Understanding the current systems of psychology and psychiatry is profoundly important. So is exploring alternatives. The Critical Psychology and Critical Psychiatry Series presents solicited chapters from international experts on a wide variety of underexplored subjects. This is a series for mental health researchers, teachers, and practitioners, for parents and interested lay readers, and for anyone trying to make sense of anxiety, depression, and other emotional difficulties.
Psychiatry and the Law takes a critical, wide-ranging look at the ways in which psychiatry and the law interact to violate the fundamental stated principles of both professions. One of the issues critically examined is the legitimacy of ‘psychiatric expert testimony’ and whether psychiatrist and psychologist opinion evidence ever satisfies the established reliability criteria for allowing expert testimony. It likewise explores whether “informed consent” is ever obtained from those individuals facing the decision whether to accept or reject a proposed treatment. Other topics examined include the legitimacy of custodial institutionalization, the lawfulness of “treatments” like electroshock, and basic questions about how psychiatry affects the legal process and whether or not it undermines the rule of law.
Biography
Editors: Arnoldo Cantú, LCSW is a clinical social worker with experience in school social work and community mental health working with children, adolescents, and their families in a clinical capacity.
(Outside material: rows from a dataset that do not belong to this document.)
(* ===== verification/Discovery.v ===== *)
(** Discovery: the published versions of the game software.

    [templates/software-discovery.service.ts]: the lists the quick creation offers, read from the
    projects' public interfaces and cached for ten minutes.  The answers of those interfaces, the
    collation of [localeCompare] and the engine's sort on an inconsistent comparator are
    parameters. *)

From S2P Require Import Prelude JsNum Store JsString Dto Variables Presets.
From Stdlib Require Import QArith Ascii String Lia.

Local Open Scope Z_scope.

(** ** JSON documents *)

(** A parsed document; the entries of an object in the order of [Object.keys]. *)
Inductive Json :=
  | JNull | JBool (b : bool) | JNum (n : JsNumber) | JStr (s : string) | JArr (l : list Json) | JObj (l : list (string * Json)).

Definition entryOf (key : string) (l : list (string * Json)) : option Json := snd <$> findFirst (fun e => fst e =s key) l.

(** [data.key]: [None] is [undefined]; reading a property of [null] throws. *)
Definition member (data : Json) (key : string) : Res (option Json) :=
  match data with
  | JNull => Throw (External "Cannot read properties of null")
  | JObj l => Ok (entryOf key l)
  | _ => Ok None
  end.

(** [data?.key]. *)
Definition optMember (data : option Json) (key : string) : option Json :=
  match data with Some (JObj l) => entryOf key l | _ => None end.

Definition arrayOr (o : option Json) : list Json := match o with Some (JArr l) => l | _ => [] end.
Definition stringOf (j : Json) : option string := match j with JStr s => Some s | _ => None end.
(** [.filter((v): v is string => typeof v === 'string')]. *)
Definition stringsOf (l : list Json) : list string := omap stringOf l.

Definition stringAt (entry : Json) (key : string) : option string := optMember (Some entry) key ≫= stringOf.

(** [Object.values(o)] of an object or an array; [None] when it is neither. *)
Definition objectValues (o : option Json) : option (list Json) :=
  match o with Some (JArr l) => Some l | Some (JObj l) => Some (map snd l) | _ => None end.

(** ** Versions *)

Class DiscoveryWorld := {
  (** The body answered to a GET at an instant; [None] when the request fails, times out, is
      refused, or the body does not parse. *)
  httpJson : Z -> string -> option Json;
  encodeComponent : string -> string;
  localeOrder : string -> string -> comparison;
  (** [Array.prototype.sort] with a comparator. *)
  jsSort : (string -> string -> comparison) -> list string -> list string;
  (** Whether Redis answers. *)
  redisUp : Z -> bool }.

Section Service.
Context `{DiscoveryWorld} (now : Z).

Definition isNaN (n : JsNumber) : bool := match n with NaN => true | _ => false end.

(** The sign of [nb - na]. *)
Definition numberOrder (na nb : JsNumber) : comparison := if jsLt nb na then Lt else if jsLt na nb then Gt else Eq.

(** The loop over the positions. *)
Fixpoint compareParts (fallback : comparison) (pa pb : list JsNumber) (positions : list nat) : comparison :=
  match positions with
  | [] => Eq
  | i :: positions' =>
    let na := default (Fin 0) (nth_error pa i) in
    let nb := default (Fin 0) (nth_error pb i) in
    if isNaN na || isNaN nb then fallback
    else match numberOrder na nb with Eq => compareParts fallback pa pb positions' | c => c end
  end.

Definition versionParts (v : string) : list JsNumber := map jsNumber (splitOn "." v).

Definition compareVersionsDesc (a b : string) : comparison :=
  let pa := versionParts a in
  let pb := versionParts b in
  compareParts (localeOrder b a) pa pb (seq 0 (Nat.max (List.length pa) (List.length pb))).

(** ** The interfaces of the projects *)

Definition fetchJson (url : string) : Res Json :=
  match httpJson now url with Some j => Ok j | None => Throw (External url) end.

Definition fetchPaperVersions : Res (list string) :=
  data ← fetchJson "https://fill.papermc.io/v3/projects/paper";
  versions ← member data "versions";
  match objectValues versions with
  | None => mret []
  | Some groups => mret (stringsOf (groups ≫= fun group => arrayOr (Some group)))
  end.

Definition buildId (b : Json) : option string :=
  match optMember (Some b) "id" with Some (JNum n) => Some (numStr n) | _ => None end.

Definition fetchPaperBuilds (mcVersion : string) : Res (list string) :=
  data ← fetchJson ("https://fill.papermc.io/v3/projects/paper/versions/" +:+ encodeComponent mcVersion +:+ "/builds");
  mret (omap buildId (arrayOr (Some data))).

Definition fetchPurpurVersions : Res (list string) :=
  data ← fetchJson "https://api.purpurmc.org/v2/purpur";
  versions ← member data "versions";
  mret (rev (stringsOf (arrayOr versions))).

Definition fetchPurpurBuilds (mcVersion : string) : Res (list string) :=
  data ← fetchJson ("https://api.purpurmc.org/v2/purpur/" +:+ encodeComponent mcVersion);
  builds ← member data "builds";
  mret (rev (stringsOf (arrayOr (optMember builds "all")))).

Definition isTrue (o : option Json) : bool := match o with Some (JBool true) => true | _ => false end.

Definition stableVersion (entry : Json) : option string :=
  version ← stringAt entry "version";
  if isTrue (optMember (Some entry) "stable") then Some version else None.

Definition fetchStableVersionList (url : string) : Res (list string) :=
  data ← fetchJson url;
  mret (omap stableVersion (arrayOr (Some data))).

Definition fetchFabricGameVersions : Res (list string) := fetchStableVersionList "https://meta.fabricmc.net/v2/versions/game".
Definition fetchFabricLoaderVersions : Res (list string) := fetchStableVersionList "https://meta.fabricmc.net/v2/versions/loader".
Definition fetchQuiltGameVersions : Res (list string) := fetchStableVersionList "https://meta.quiltmc.org/v3/versions/game".

Definition foldCase (c : ascii) : ascii :=
  if (65 <=? code c)%N && (code c <=? 90)%N then ascii_of_N (code c + 32) else c.
Fixpoint foldCaseS (s : string) : string := match s with EmptyString => "" | String c s' => String (foldCase c) (foldCaseS s') end.

(** [/-(?:alpha|beta|rc)/i.test(s)]. *)
Fixpoint preReleaseIn (s : string) : bool :=
  existsb (fun w => startsWith w s) ["-alpha"; "-beta"; "-rc"] || match s with EmptyString => false | String _ s' => preReleaseIn s' end.
Definition preRelease (version : string) : bool := preReleaseIn (foldCaseS version).

Definition fetchQuiltLoaderVersions : Res (list string) :=
  data ← fetchJson "https://meta.quiltmc.org/v3/versions/loader";
  mret (List.filter (fun version => negb (preRelease version)) (omap (fun entry => stringAt entry "version") (arrayOr (Some data)))).

Definition releaseId (v : Json) : option string :=
  id ← stringAt v "id";
  if bool_decide (stringAt v "type" = Some "release") then Some id else None.

Definition fetchVanillaVersions : Res (list string) :=
  data ← fetchJson "https://launchermeta.mojang.com/mc/game/version_manifest.json";
  versions ← member data "versions";
  mret (omap releaseId (arrayOr versions)).

(** The entries of [promos]; an array has none whose key is a version with a suffix. *)
Definition fetchForgePromotions : Res (list (string * Json)) :=
  data ← fetchJson "https://files.minecraftforge.net/net/minecraftforge/forge/promotions_slim.json";
  promos ← member data "promos";
  mret match promos with Some (JObj l) => l | _ => [] end.

Definition versionChar (c : ascii) : bool := isDigit c || Ascii.eqb c ".".

(** The longest prefix of digits and dots, and what follows it. *)
Fixpoint spanVersion (s : string) : string * string :=
  match s with
  | EmptyString => ("", "")
  | String c s' => if versionChar c then let '(v, rest) := spanVersion s' in (String c v, rest) else ("", s)
  end.

(** The first group of [/^([0-9.]+)-(recommended|latest)$/]. *)
Definition promotedVersion (key : string) : option string :=
  let '(version, rest) := spanVersion key in
  if negb (version =s "") && ((rest =s "-recommended") || (rest =s "-latest")) then Some version else None.

(** Insertion into a [Set], which keeps the first of equal values. *)
Definition addToSet (set : list string) (x : string) : list string := if includes x set then set else set ++ [x].

Definition forgeVersionsOf (promos : list (string * Json)) : list string :=
  jsSort compareVersionsDesc (fold_left addToSet (omap (fun e => promotedVersion (fst e)) promos) []).

Definition fetchForgeVersions : Res (list string) :=
  promos ← fetchForgePromotions;
  mret (forgeVersionsOf promos).

Definition forgeBuildsOf (promos : list (string * Json)) (mcVersion : string) : list string :=
  let recommended := entryOf (mcVersion +:+ "-recommended") promos in
  let latest := entryOf (mcVersion +:+ "-latest") promos in
  match recommended ≫= stringOf, latest ≫= stringOf with
  | Some r, Some l => if r =s l then [r] else [r; l]
  | Some r, None => [r]
  | None, Some l => [l]
  | None, None => []
  end.

Definition fetchForgeBuildsFor (mcVersion : string) : Res (list string) :=
  promos ← fetchForgePromotions;
  mret (forgeBuildsOf promos mcVersion).

Definition fetchNeoForgeReleaseVersions : Res (list string) :=
  data ← fetchJson "https://maven.neoforged.net/api/maven/versions/releases/net/neoforged/neoforge";
  versions ← member data "versions";
  mret (stringsOf (arrayOr versions)).

Definition NEOFORGE_OLDEST_MINECRAFT_VERSION : string := "1.20.1".

(** [list.slice(0, list.indexOf(x) + 1)], or the list when [x] is not in it. *)
Fixpoint upTo (x : string) (l : list string) : list string :=
  match l with [] => [] | y :: l' => if y =s x then [y] else y :: upTo x l' end.

Definition fetchNeoForgeVersions : Res (list string) :=
  vanillaVersions ← fetchVanillaVersions;
  mret (upTo NEOFORGE_OLDEST_MINECRAFT_VERSION vanillaVersions).

Definition neoForgePrefix (mcVersion : string) : string := if startsWith "1." mcVersion then dropS 2 mcVersion else mcVersion.

Definition neoForgeBuildsOf (releases : list string) (mcVersion : string) : list string :=
  let prefix := neoForgePrefix mcVersion in
  jsSort compareVersionsDesc (List.filter (fun v => (v =s prefix) || startsWith (prefix +:+ ".") v) releases).

Definition fetchNeoForgeBuildsFor (mcVersion : string) : Res (list string) :=
  releases ← fetchNeoForgeReleaseVersions;
  mret (neoForgeBuildsOf releases mcVersion).

(** ** The cache *)

Definition DISCOVERY_TTL_SECONDS : Z := 600.

(** The lists under [template-discovery:], with the instants they expire. *)
Abbreviation DiscoveryCache := (gmap string (list string * Z)%type).

Definition liveEntry (cache : DiscoveryCache) (key : string) : option (list string) :=
  if redisUp now then
    match cache !! key with Some (l, expiresAt) => if now <? expiresAt then Some l else None | None => None end
  else None.

Definition cachedDiscovery (key : string) (fetcher : Res (list string)) (cache : DiscoveryCache) : list string * DiscoveryCache :=
  match liveEntry cache key with
  | Some hit => (hit, cache)
  | None =>
    let result := match fetcher with Ok l => l | Throw _ => [] end in
    (result, if redisUp now then <[key := (result, now + DISCOVERY_TTL_SECONDS * 1000)]> cache else cache)
  end.

Definition getVersions (kind : PresetKind) : DiscoveryCache -> list string * DiscoveryCache :=
  match kind with
  | preset_paper => cachedDiscovery "template-discovery:paper:versions" fetchPaperVersions
  | preset_purpur => cachedDiscovery "template-discovery:purpur:versions" fetchPurpurVersions
  | preset_fabric => cachedDiscovery "template-discovery:fabric:versions" fetchFabricGameVersions
  | preset_quilt => cachedDiscovery "template-discovery:quilt:versions" fetchQuiltGameVersions
  | preset_vanilla => cachedDiscovery "template-discovery:vanilla:versions" fetchVanillaVersions
  | preset_forge => cachedDiscovery "template-discovery:forge:versions" fetchForgeVersions
  | preset_neoforge => cachedDiscovery "template-discovery:neoforge:versions" fetchNeoForgeVersions
  end.

Definition getBuilds (kind : PresetKind) (mcVersion : string) (cache : DiscoveryCache) : list string * DiscoveryCache :=
  match kind with
  | preset_paper => cachedDiscovery ("template-discovery:paper:builds:" +:+ mcVersion) (fetchPaperBuilds mcVersion) cache
  | preset_purpur => cachedDiscovery ("template-discovery:purpur:builds:" +:+ mcVersion) (fetchPurpurBuilds mcVersion) cache
  | preset_fabric => cachedDiscovery "template-discovery:fabric:loaders" fetchFabricLoaderVersions cache
  | preset_quilt => cachedDiscovery "template-discovery:quilt:loaders" fetchQuiltLoaderVersions cache
  | preset_forge => cachedDiscovery ("template-discovery:forge:builds:" +:+ mcVersion) (fetchForgeBuildsFor mcVersion) cache
  | preset_neoforge => cachedDiscovery ("template-discovery:neoforge:builds:" +:+ mcVersion) (fetchNeoForgeBuildsFor mcVersion) cache
  | preset_vanilla => ([], cache)
  end.

End Service.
He is undertaking Doctoral research at Colorado State University (CSU) with an interest in researching conceptual and practical alternatives to the DSM.
Dr. Eric Maisel, Ph.D., is a former family therapist, based in California, USA, who works actively as a creativity coach. He is the author of many books on creativity, psychology, and mental health, among them The Future of Mental Health, Humane Helping, and Rethinking Depression.
Dr. Chuck Ruby, Ph.D., is Executive Director of the International Society for Ethical Psychology and Psychiatry. He is a U.S. Air Force veteran and a licensed psychologist in private practice in southern Maryland who has been offering psychotherapy services for more than 25 years.